Verschiedene Themen werden aus unterschiedlichen Blickwinkeln künstlerisch betrachtet. Marcel Odenbach, Lukas Duwenhögger und CANAN setzen sich jeweils mit gesellschaftlichen Rollenbildern von Männern und Frauen auseinander. In märchenhaften Bildern im Stil traditioneller Mogul-Miniaturmalerei erzählt die Künstlerin CANAN (1970) in der Videoanimation »ibretnüma / exemplary« (2009) die Geschichte einer jungen Frau vor dem Hintergrund moralischer Vorstellungen des Islam im 20. und 21. Jahrhundert unter Berücksichtigung autobiografischer Anteile.
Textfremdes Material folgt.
(** Away from the empty-string entry and from the inherited names the
    resolver is the specified one. *)
Lemma sequencesFromKeyMap_resolve_spec (mergedMap : HotKeyMap) actionName :
  mergedMap !! actionName ≠ Some (One (HKString EmptyString)) →
  (mergedMap !! actionName = None → inherited actionName = false) →
  sequencesFromKeyMap (Some mergedMap) actionName
  = map Key (resolve_spec mergedMap actionName).
Proof.
  intros Hne Hown. unfold sequencesFromKeyMap, resolve_spec, getProperty.
  destruct (mergedMap !! actionName) as [[[s|sq ac]|ks]|]; try reflexivity.
  - destruct s; [congruence | reflexivity].
  - by rewrite Hown.
Qed.

(** ** Field assignments and the parent chain *)

Lemma notifyHeap_cons v q l h :
  notifyHeap v (q :: l) h = notifyHeap v l (alter (set_lastChildSequence v) q h).
Proof. reflexivity. Qed.

Lemma notifyHeap_lookup_notin v l h q :
  q ∉ l → notifyHeap v l h !! q = h !! q.
Proof.
  revert h. induction l as [|p l IH]; intros h Hq; [reflexivity|].
  apply not_elem_of_cons in Hq as [Hne Hq].
  rewrite notifyHeap_cons, IH by exact Hq.
  apply lookup_alter_ne. congruence.
Qed.

Lemma notifyHeap_lookup_in v l h q :
  q ∈ l → notifyHeap v l h !! q = set_lastChildSequence v <$> h !! q.
Proof.
  revert h. induction l as [|p l IH]; intros h Hq; [by apply elem_of_nil in Hq|].
  rewrite notifyHeap_cons.
  destruct (decide (q ∈ l)) as [Hin|Hnotin].
  - rewrite IH by done. destruct (decide (p = q)) as [->|Hne].
    + rewrite lookup_alter_eq. by destruct (h !! q).
    + by rewrite lookup_alter_ne.
  - apply elem_of_cons in Hq as [->|Hq]; [|done].
    rewrite notifyHeap_lookup_notin by done. apply lookup_alter_eq.
Qed.

(** A chain only depends on which instance each reference names as its
    parent. *)
Lemma chain_ext h h' r l :
  (∀ q, context_hotKeyParent <$> h' !! q = context_hotKeyParent <$> h !! q) →
  chain h r l → chain h' r l.
Proof.
  intros Hext Hc. induction Hc as [r this Hr Hp|r this p l Hr Hp _ IH].
  - specialize (Hext r). rewrite Hr in Hext.
    destruct (h' !! r) as [this'|] eqn:E; [|discriminate].
    apply (chain_root _ _ this'); [done|]. simpl in Hext. congruence.
  - specialize (Hext r). rewrite Hr in Hext.
    destruct (h' !! r) as [this'|] eqn:E; [|discriminate].
    apply (chain_parent _ _ this' p); [done| |done]. simpl in Hext. congruence.
Qed.

Lemma chain_alter h f q r l :
  (∀ s, context_hotKeyParent (f s) = context_hotKeyParent s) →
  chain h r l → chain (alter f q h) r l.
Proof.
  intros Hf. apply chain_ext. intros q'.
  destruct (decide (q = q')) as [->|Hne].
  - rewrite lookup_alter_eq. destruct (h !! q'); simpl; [by rewrite Hf|done].
  - by rewrite lookup_alter_ne.
Qed.

Lemma chain_head h r l : chain h r l → ∃ l', l = r :: l'.
Proof. destruct 1; eauto. Qed.

Lemma chain_functional h r l1 l2 : chain h r l1 → chain h r l2 → l1 = l2.
Proof.
  intros H1. revert l2.
  induction H1 as [r this Hr Hp|r this p l Hr Hp _ IH]; intros l2 H2;
    inversion H2; subst; try congruence.
  f_equal. apply IH. congruence.
Qed.

(** ** The upward notification *)

(** Along a finite chain that fits the stack, the notification returns
    after every instance of the chain, nearest first, has stored the
    sequence. *)
Lemma childHandledSequence_rec_chain depth r v w l :
  chain (heap w) r l →
  length l ≤ depth →
  childHandledSequence_rec depth r v w =
    Returned tt (mkWorld (notifyHeap v l (heap w)) (trace w ++ notifications v l)).
Proof.
  intros Hc. revert r depth w Hc.
  induction l as [|q l IH]; intros r depth w Hc Hlen.
  { apply chain_head in Hc as [? ?]. discriminate. }
  destruct depth as [|depth]; [simpl in Hlen; lia|].
  inversion Hc as [r' this Hr Hp|r' this p l' Hr Hp Hl]; subst.
  - simpl. unfold bind, getScope. rewrite Hr. simpl. rewrite Hp. reflexivity.
  - simpl. unfold bind, getScope. rewrite Hr. simpl. rewrite Hp. simpl.
    rewrite IH; simpl.
    + by rewrite <- app_assoc.
    + by apply chain_alter.
    + simpl in Hlen. lia.
Qed.

(** On any heap, however far the notification gets, all it does is store
    the sequence in the instances it visits and record the visits. *)
Lemma childHandledSequence_rec_visits depth r v w :
  ∃ l, world_of (childHandledSequence_rec depth r v w) =
         mkWorld (notifyHeap v l (heap w)) (trace w ++ notifications v l).
Proof.
  revert r w. induction depth as [|depth IH]; intros r w.
  { exists []. simpl. rewrite app_nil_r. by destruct w. }
  simpl. unfold bind, getScope.
  destruct (heap w !! r) as [this|] eqn:Hr.
  - simpl. destruct (context_hotKeyParent this) as [p|]; simpl.
    + destruct (IH p (mkWorld (alter (set_lastChildSequence v) r (heap w))
                        (trace w ++ [Notified r v]))) as [l Hl].
      exists (r :: l). rewrite Hl. simpl. by rewrite <- app_assoc.
    + by exists [r].
  - exists []. simpl. rewrite app_nil_r. by destruct w.
Qed.

Lemma alter_Some_insert (h : gmap ScopeRef HotKeys) r f this :
  h !! r = Some this → alter f r h = <[r := f this]> h.
Proof.
  intros Hr. apply map_eq. intros q. destruct (decide (r = q)) as [->|Hne].
  - by rewrite lookup_alter_eq, lookup_insert_eq, Hr.
  - by rewrite lookup_alter_ne, lookup_insert_ne.
Qed.

(** The notification sent to the parent, if there is one, along the
    ancestors of an instance. *)
Lemma notify_parent_ancestors stack_limit h this l v w :
  heap w = h →
  ancestors h this l →
  length l ≤ stack_limit →
  whenSome (context_hotKeyParent this)
    (λ hotKeyParent, childHandledSequence stack_limit hotKeyParent v) w =
    Returned tt (mkWorld (notifyHeap v l (heap w)) (trace w ++ notifications v l)).
Proof.
  intros <- Ha Hlen. unfold ancestors in Ha.
  destruct (context_hotKeyParent this) as [p|]; simpl.
  - by apply childHandledSequence_rec_chain.
  - subst l. simpl. rewrite app_nil_r. by destruct w.
Qed.

Lemma ancestors_alter h f q this l :
  (∀ s, context_hotKeyParent (f s) = context_hotKeyParent s) →
  ancestors h this l → ancestors (alter f q h) this l.
Proof.
  intros Hf. unfold ancestors. destruct (context_hotKeyParent this); [|done].
  by apply chain_alter.
Qed.

(** ** The key-map cache *)

Lemma updateMap_unchanged r w this :
  heap w !! r = Some this →
  Some (buildMap this) = __hotKeyMap__ this →
  updateMap r w = Returned false w.
Proof.
  intros Hr Heq. unfold updateMap, bind, getScope. rewrite Hr.
  unfold isEqual, isEqual_keyMap. by rewrite bool_decide_eq_true_2.
Qed.

Lemma updateMap_changed r w this :
  heap w !! r = Some this →
  Some (buildMap this) ≠ __hotKeyMap__ this →
  updateMap r w =
    Returned true
      (mkWorld (<[r := set_hotKeyMap (Some (buildMap this)) this]> (heap w))
               (trace w)).
Proof.
  intros Hr Hne. unfold updateMap, bind, getScope. rewrite Hr.
  unfold isEqual, isEqual_keyMap. rewrite bool_decide_eq_false_2 by done. simpl.
  unfold assign. by rewrite (alter_Some_insert _ _ _ this).
Qed.

(** C5. [updateMap] compares the freshly built map with the cached one by
    structural equality. When they differ it stores the fresh map and
    reports [true]; when they are equal it reports [false] and leaves the
    world as it was, so that a second call does the same and
    [updateHotKeys], with handlers equal to the previous ones, neither
    notifies nor touches the matcher. After any call, a further call with
    the same inputs reports [false]. *)
Theorem updateMap_reports_change (stack_limit : nat) (r : ScopeRef)
    (w : World) (this : HotKeys) :
  heap w !! r = Some this →
  (Some (buildMap this) ≠ __hotKeyMap__ this →
     updateMap r w =
       Returned true
         (mkWorld (<[r := set_hotKeyMap (Some (buildMap this)) this]> (heap w))
                  (trace w)))
  ∧ (Some (buildMap this) = __hotKeyMap__ this →
       updateMap r w = Returned false w
       ∧ (updateMap r ;; updateMap r) w = Returned false w
       ∧ ∀ prev,
           hasChanged (default [] (props_handlers this))
                      (default (default [] (props_handlers this)) prev) = false →
           updateHotKeys stack_limit r false prev w = Returned tt w)
  ∧ (∀ b w1, updateMap r w = Returned b w1 → updateMap r w1 = Returned false w1).
Proof.
  intros Hr. split; [|split].
  - by apply updateMap_changed.
  - intros Heq. pose proof (updateMap_unchanged r w this Hr Heq) as Hu.
    split; [exact Hu|]. split.
    + unfold bind. by rewrite Hu.
    + intros prev Hsame. unfold updateHotKeys, bind, getScope at 1.
      rewrite Hr, Hu. simpl. by rewrite Hsame.
  - intros b w1 Hu.
    destruct (decide (Some (buildMap this) = __hotKeyMap__ this)) as [Heq|Hne].
    + rewrite (updateMap_unchanged r w this Hr Heq) in Hu.
      inversion Hu; subst. by apply (updateMap_unchanged _ _ this).
    + rewrite (updateMap_changed r w this Hr Hne) in Hu.
      inversion Hu; subst.
      apply (updateMap_unchanged _ _ (set_hotKeyMap (Some (buildMap this)) this)).
      * simpl. apply lookup_insert_eq.
      * reflexivity.
Qed.

(** The child of the sample tree has a current cache; a lone instance that
    was never merged has none. *)
Lemma updateMap_reports_change_witness :
  (updateMap 1 sample_world = Returned false sample_world
   ∧ (updateMap 1 ;; updateMap 1) sample_world = Returned false sample_world
   ∧ updateHotKeys 8 1 false (Some [("close"%string, 12); ("save"%string, 11)])
       sample_world = Returned tt sample_world)
  ∧ (∃ w1, updateMap 0 (mkWorld {[ 0 := sample_both ]} []) = Returned true w1
           ∧ heap w1 !! 0 = Some (set_hotKeyMap (Some ∅) sample_both)
           ∧ updateMap 0 w1 = Returned false w1).
Proof.
  split.
  - destruct (updateMap_reports_change 8 1 sample_world sample_child)
      as (_ & Hsame & _); [vm_compute; reflexivity|].
    destruct Hsame as (H1 & H2 & H3); [vm_compute; reflexivity|].
    split; [exact H1|]. split; [exact H2|].
    apply H3. vm_compute. reflexivity.
  - destruct (updateMap_reports_change 8 0 (mkWorld {[ 0 := sample_both ]} [])
                sample_both) as (Hchanged & _ & Hagain);
      [vm_compute; reflexivity|].
    eexists. split; [apply Hchanged; discriminate|].
    split; [vm_compute; reflexivity|].
    apply (Hagain true). apply Hchanged. discriminate.
Defined.

(** ** Acyclicity of a finite chain *)

Lemma chain_from_member h p l q :
  chain h p l → q ∈ l → ∃ l', chain h q l' ∧ length l' ≤ length l.
Proof.
  intros Hc. induction Hc as [r this Hr Hp|r this p l Hr Hp Hc IH]; intros Hq.
  - apply elem_of_cons in Hq as [->|Hq]; [|by apply elem_of_nil in Hq].
    exists [r]. split; [by apply (chain_root _ _ this)|done].
  - apply elem_of_cons in Hq as [->|Hq].
    + exists (r :: l). split; [by apply (chain_parent _ _ this p)|done].
    + destruct (IH Hq) as (l' & Hl' & Hlen). exists l'. split; [done|].
      simpl. lia.
Qed.

(** An instance is not among its own ancestors. *)
Lemma ancestors_not_self h r this l :
  h !! r = Some this → ancestors h this l → r ∉ l.
Proof.
  intros Hr Ha Hin. unfold ancestors in Ha.
  destruct (context_hotKeyParent this) as [p|] eqn:Hp.
  - destruct (chain_from_member _ _ _ _ Ha Hin) as (l' & Hl' & Hlen).
    pose proof (chain_parent _ _ _ _ _ Hr Hp Ha) as Hfull.
    pose proof (chain_functional _ _ _ _ Hl' Hfull) as ->.
    simpl in Hlen. lia.
  - subst l. by apply elem_of_nil in Hin.
Qed.

Lemma chain_member_lookup h r l q : chain h r l → q ∈ l → is_Some (h !! q).
Proof.
  intros Hc Hq. destruct (chain_from_member _ _ _ _ Hc Hq) as (l' & Hl' & _).
  inversion Hl'; eauto.
Qed.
CANAN analysiert Vorurteile und bestimmte traditionelle Vorstellungen eines patriarchalisch geprägten Beziehungsmodells, das nicht nur durch Männer, sondern auch durch die Frauen selbst geformt wurde. Der deutsche Künstler Marcel Odenbach (1953) dokumentiert in seiner 2-Kanal-Video-Arbeit »Männergeschichten 1« (2003) hingegen den Besuch beim Barbier und reflektiert über den Ort des sozialen Gesprächs während des männlichen Rituals der Rasur. Untermalt sind die Szenen mit Ansichten der Stadt Istanbul und Found-Footage-Bildern aus Yilmaz Güneys Film »Yol – Der Weg« (1982). Einen Kontrapunkt bildet Lukas Duwenhöggers (*1956) erzählerische Malerei »Perusal of iII – Begotten Treasures« (2003), die verschiedene Rollenbilder homosexueller Repräsentation thematisiert. Die hier dargestellte homoerotische Exzentrik mag auf den Schriftsteller Pierre Loti verweisen, dessen erster Roman in Istanbul spielt.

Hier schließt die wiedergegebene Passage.